INFORMATION SUPPLIED:
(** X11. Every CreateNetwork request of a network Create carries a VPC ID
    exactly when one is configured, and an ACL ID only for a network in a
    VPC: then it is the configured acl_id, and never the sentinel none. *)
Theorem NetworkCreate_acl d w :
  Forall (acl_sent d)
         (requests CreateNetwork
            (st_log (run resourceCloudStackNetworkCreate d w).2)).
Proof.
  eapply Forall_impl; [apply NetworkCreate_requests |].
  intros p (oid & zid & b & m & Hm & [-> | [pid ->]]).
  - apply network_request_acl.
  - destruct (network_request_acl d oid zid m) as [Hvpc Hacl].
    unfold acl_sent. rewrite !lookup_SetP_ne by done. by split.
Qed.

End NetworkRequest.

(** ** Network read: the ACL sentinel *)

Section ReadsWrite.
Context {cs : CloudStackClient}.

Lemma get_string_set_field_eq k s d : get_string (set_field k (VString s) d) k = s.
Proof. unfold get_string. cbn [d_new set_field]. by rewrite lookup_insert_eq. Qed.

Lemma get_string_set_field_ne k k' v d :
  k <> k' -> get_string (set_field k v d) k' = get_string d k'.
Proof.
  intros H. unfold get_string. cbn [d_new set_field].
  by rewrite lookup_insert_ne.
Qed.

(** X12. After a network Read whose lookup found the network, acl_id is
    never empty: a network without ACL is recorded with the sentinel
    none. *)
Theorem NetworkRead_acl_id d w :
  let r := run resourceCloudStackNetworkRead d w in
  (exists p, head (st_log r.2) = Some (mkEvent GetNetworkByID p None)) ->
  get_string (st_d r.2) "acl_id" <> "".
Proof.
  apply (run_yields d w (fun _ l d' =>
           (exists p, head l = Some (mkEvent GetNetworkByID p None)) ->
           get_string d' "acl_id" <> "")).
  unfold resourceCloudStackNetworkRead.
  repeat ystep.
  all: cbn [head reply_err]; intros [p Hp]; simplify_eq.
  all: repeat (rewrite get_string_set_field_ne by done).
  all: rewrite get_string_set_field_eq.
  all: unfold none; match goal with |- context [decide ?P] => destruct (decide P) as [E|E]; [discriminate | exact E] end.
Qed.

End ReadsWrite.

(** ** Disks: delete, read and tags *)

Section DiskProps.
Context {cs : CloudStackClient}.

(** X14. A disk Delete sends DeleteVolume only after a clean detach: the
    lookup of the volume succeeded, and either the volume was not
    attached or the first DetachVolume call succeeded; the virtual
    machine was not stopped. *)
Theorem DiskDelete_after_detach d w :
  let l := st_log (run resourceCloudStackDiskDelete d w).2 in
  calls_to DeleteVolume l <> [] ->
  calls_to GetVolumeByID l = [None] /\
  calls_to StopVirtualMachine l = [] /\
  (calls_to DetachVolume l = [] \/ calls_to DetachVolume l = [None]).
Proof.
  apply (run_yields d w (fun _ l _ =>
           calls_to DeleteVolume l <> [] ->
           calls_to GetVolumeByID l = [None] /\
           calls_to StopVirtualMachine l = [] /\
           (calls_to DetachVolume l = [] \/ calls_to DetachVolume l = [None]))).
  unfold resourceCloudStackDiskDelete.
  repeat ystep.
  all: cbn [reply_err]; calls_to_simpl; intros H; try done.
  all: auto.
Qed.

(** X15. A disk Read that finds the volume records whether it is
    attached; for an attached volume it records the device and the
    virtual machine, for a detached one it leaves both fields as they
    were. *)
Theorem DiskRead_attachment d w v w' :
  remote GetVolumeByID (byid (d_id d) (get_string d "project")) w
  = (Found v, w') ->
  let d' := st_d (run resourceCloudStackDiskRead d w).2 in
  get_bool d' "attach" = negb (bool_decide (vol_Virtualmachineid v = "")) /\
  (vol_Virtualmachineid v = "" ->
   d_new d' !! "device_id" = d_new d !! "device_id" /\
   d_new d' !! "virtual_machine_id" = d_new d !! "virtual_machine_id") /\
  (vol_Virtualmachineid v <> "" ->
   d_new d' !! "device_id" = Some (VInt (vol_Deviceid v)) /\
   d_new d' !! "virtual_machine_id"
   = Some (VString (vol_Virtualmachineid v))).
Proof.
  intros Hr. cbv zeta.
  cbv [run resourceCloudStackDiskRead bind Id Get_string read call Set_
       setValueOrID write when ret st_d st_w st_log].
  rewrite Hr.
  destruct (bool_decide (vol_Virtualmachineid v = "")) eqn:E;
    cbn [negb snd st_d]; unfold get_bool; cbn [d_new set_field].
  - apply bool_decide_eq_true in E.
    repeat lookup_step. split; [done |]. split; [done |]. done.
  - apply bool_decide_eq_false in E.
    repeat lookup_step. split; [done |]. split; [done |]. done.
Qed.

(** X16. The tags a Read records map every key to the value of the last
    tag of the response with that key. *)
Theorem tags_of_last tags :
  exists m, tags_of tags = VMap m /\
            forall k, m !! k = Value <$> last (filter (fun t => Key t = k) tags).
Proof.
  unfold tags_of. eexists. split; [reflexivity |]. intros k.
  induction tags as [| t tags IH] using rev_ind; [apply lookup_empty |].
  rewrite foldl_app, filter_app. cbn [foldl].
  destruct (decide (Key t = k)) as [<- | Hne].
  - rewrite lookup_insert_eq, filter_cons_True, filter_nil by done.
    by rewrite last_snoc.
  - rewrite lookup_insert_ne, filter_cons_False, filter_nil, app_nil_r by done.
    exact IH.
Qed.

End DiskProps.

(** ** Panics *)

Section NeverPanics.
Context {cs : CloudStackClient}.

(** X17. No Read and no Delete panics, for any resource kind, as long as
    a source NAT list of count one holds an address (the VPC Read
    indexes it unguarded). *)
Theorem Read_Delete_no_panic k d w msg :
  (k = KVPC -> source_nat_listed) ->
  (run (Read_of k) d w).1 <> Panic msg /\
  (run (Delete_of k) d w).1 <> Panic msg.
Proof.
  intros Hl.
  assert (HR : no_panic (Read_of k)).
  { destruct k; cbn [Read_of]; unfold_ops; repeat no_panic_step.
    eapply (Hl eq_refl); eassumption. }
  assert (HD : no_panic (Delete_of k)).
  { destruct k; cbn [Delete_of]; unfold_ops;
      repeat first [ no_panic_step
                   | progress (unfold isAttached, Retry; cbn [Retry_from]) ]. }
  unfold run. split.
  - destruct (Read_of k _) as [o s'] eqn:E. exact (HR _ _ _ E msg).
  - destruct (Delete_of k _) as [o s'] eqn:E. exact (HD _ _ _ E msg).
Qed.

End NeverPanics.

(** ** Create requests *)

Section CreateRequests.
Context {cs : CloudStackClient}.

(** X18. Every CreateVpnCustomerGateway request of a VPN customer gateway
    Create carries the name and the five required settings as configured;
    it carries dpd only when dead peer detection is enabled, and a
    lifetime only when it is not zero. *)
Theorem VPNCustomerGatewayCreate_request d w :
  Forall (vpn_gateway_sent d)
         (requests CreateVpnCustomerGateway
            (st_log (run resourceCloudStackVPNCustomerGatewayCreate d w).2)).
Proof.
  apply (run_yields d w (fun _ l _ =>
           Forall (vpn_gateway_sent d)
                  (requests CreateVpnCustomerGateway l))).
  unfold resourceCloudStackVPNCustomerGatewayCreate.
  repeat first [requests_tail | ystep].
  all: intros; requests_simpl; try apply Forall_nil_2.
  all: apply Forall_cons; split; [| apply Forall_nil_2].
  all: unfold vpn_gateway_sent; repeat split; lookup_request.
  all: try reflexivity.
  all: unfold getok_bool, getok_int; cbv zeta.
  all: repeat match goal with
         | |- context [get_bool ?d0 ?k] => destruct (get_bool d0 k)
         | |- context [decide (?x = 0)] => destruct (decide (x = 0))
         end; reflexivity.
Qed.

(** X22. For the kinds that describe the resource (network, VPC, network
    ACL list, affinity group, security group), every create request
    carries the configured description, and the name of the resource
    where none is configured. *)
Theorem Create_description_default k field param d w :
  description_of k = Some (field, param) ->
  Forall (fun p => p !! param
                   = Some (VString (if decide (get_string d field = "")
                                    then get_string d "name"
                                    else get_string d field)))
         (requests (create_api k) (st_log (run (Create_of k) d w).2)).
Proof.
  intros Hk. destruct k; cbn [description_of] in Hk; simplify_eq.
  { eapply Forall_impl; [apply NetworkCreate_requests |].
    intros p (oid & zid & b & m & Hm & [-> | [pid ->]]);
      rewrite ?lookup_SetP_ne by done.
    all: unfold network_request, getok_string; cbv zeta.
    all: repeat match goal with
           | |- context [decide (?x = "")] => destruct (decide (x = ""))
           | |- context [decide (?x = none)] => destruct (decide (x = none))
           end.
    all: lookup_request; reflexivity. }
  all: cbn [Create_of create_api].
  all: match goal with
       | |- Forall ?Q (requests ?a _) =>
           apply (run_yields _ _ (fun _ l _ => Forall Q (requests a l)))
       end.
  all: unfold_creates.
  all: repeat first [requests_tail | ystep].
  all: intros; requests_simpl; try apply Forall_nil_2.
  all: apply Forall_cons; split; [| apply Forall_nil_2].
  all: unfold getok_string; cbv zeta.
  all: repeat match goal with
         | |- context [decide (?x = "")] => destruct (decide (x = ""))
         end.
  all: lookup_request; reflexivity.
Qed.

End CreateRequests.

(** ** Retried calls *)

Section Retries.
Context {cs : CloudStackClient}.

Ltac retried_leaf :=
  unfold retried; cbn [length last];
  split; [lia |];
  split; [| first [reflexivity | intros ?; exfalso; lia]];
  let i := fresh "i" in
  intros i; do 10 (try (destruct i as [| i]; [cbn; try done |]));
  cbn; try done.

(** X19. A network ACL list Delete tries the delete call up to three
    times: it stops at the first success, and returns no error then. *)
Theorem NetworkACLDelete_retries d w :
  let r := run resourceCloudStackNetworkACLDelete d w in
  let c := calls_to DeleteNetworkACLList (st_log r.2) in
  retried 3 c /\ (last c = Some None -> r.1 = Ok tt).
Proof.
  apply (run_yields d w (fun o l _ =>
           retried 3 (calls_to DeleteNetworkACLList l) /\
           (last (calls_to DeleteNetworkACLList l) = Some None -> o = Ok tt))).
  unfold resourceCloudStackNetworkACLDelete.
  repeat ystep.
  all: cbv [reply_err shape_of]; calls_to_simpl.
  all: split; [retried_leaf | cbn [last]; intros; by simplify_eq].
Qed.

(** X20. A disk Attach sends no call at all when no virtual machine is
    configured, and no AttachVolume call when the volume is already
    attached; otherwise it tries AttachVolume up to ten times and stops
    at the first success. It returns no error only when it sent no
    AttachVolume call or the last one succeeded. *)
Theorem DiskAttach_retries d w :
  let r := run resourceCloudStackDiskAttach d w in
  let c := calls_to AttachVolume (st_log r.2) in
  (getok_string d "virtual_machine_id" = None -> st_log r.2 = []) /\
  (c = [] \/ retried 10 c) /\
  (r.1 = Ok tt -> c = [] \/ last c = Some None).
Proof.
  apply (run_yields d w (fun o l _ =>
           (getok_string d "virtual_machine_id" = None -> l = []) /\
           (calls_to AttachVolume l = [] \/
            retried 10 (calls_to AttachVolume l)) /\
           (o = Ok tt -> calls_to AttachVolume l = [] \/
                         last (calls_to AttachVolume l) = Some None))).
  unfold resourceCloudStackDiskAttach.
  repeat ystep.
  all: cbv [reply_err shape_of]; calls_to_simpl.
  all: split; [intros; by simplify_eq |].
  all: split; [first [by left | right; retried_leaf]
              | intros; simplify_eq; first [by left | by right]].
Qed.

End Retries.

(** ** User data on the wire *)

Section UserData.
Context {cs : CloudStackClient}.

---

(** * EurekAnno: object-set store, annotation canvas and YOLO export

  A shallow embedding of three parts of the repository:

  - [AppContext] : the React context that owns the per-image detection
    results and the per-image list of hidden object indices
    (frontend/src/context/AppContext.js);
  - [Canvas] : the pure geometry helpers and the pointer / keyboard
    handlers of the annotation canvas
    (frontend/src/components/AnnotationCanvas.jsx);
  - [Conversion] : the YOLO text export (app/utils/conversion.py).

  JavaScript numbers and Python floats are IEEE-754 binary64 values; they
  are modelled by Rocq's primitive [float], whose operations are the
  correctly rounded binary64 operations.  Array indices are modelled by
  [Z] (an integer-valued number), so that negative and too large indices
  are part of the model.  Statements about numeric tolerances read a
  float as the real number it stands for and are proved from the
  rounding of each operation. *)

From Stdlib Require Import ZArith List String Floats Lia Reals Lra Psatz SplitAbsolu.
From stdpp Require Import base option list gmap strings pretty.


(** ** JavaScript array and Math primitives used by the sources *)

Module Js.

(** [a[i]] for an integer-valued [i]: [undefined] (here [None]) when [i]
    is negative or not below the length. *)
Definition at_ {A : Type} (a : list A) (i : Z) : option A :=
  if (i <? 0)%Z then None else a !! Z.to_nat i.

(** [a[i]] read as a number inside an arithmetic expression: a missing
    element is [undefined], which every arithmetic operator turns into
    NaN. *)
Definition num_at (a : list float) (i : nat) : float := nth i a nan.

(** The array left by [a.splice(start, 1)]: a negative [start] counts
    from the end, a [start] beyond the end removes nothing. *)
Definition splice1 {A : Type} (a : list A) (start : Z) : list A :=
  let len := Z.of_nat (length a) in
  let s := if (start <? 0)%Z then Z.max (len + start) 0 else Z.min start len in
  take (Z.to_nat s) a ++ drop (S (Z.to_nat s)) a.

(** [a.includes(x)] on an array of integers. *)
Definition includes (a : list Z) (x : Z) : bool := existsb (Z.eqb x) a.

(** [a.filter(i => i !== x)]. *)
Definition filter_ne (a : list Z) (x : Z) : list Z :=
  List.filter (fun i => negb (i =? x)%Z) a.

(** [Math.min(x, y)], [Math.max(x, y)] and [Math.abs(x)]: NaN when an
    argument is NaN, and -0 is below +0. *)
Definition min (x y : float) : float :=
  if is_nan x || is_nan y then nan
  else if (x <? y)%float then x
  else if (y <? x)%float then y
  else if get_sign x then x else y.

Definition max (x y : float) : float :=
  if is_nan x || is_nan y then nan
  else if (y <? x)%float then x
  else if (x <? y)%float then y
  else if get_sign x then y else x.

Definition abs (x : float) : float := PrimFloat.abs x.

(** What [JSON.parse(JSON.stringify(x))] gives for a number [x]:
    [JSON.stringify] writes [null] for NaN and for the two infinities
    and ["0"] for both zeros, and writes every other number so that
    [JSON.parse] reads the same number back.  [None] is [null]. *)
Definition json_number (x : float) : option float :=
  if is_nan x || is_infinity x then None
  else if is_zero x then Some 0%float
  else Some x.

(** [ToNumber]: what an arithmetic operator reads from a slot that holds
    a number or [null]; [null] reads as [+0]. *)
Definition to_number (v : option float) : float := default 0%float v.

TASK ITEM: Everything above from the line containing "End DiskProps." down to the line containing "(requests CreateVpnCustomerGateway l)))." is to be transcribed exactly, with both of those lines included and nothing else added.

SOLUTION:
End DiskProps.

(** ** Panics *)

Section NeverPanics.
Context {cs : CloudStackClient}.

(** X17. No Read and no Delete panics, for any resource kind, as long as
    a source NAT list of count one holds an address (the VPC Read
    indexes it unguarded). *)
Theorem Read_Delete_no_panic k d w msg :
  (k = KVPC -> source_nat_listed) ->
  (run (Read_of k) d w).1 <> Panic msg /\
  (run (Delete_of k) d w).1 <> Panic msg.
Proof.
  intros Hl.
  assert (HR : no_panic (Read_of k)).
  { destruct k; cbn [Read_of]; unfold_ops; repeat no_panic_step.
    eapply (Hl eq_refl); eassumption. }
  assert (HD : no_panic (Delete_of k)).
  { destruct k; cbn [Delete_of]; unfold_ops;
      repeat first [ no_panic_step
                   | progress (unfold isAttached, Retry; cbn [Retry_from]) ]. }
  unfold run. split.
  - destruct (Read_of k _) as [o s'] eqn:E. exact (HR _ _ _ E msg).
  - destruct (Delete_of k _) as [o s'] eqn:E. exact (HD _ _ _ E msg).
Qed.

End NeverPanics.

(** ** Create requests *)

Section CreateRequests.
Context {cs : CloudStackClient}.

(** X18. Every CreateVpnCustomerGateway request of a VPN customer gateway
    Create carries the name and the five required settings as configured;
    it carries dpd only when dead peer detection is enabled, and a
    lifetime only when it is not zero. *)
Theorem VPNCustomerGatewayCreate_request d w :
  Forall (vpn_gateway_sent d)
         (requests CreateVpnCustomerGateway
            (st_log (run resourceCloudStackVPNCustomerGatewayCreate d w).2)).
Proof.
  apply (run_yields d w (fun _ l _ =>
           Forall (vpn_gateway_sent d)
                  (requests CreateVpnCustomerGateway l))).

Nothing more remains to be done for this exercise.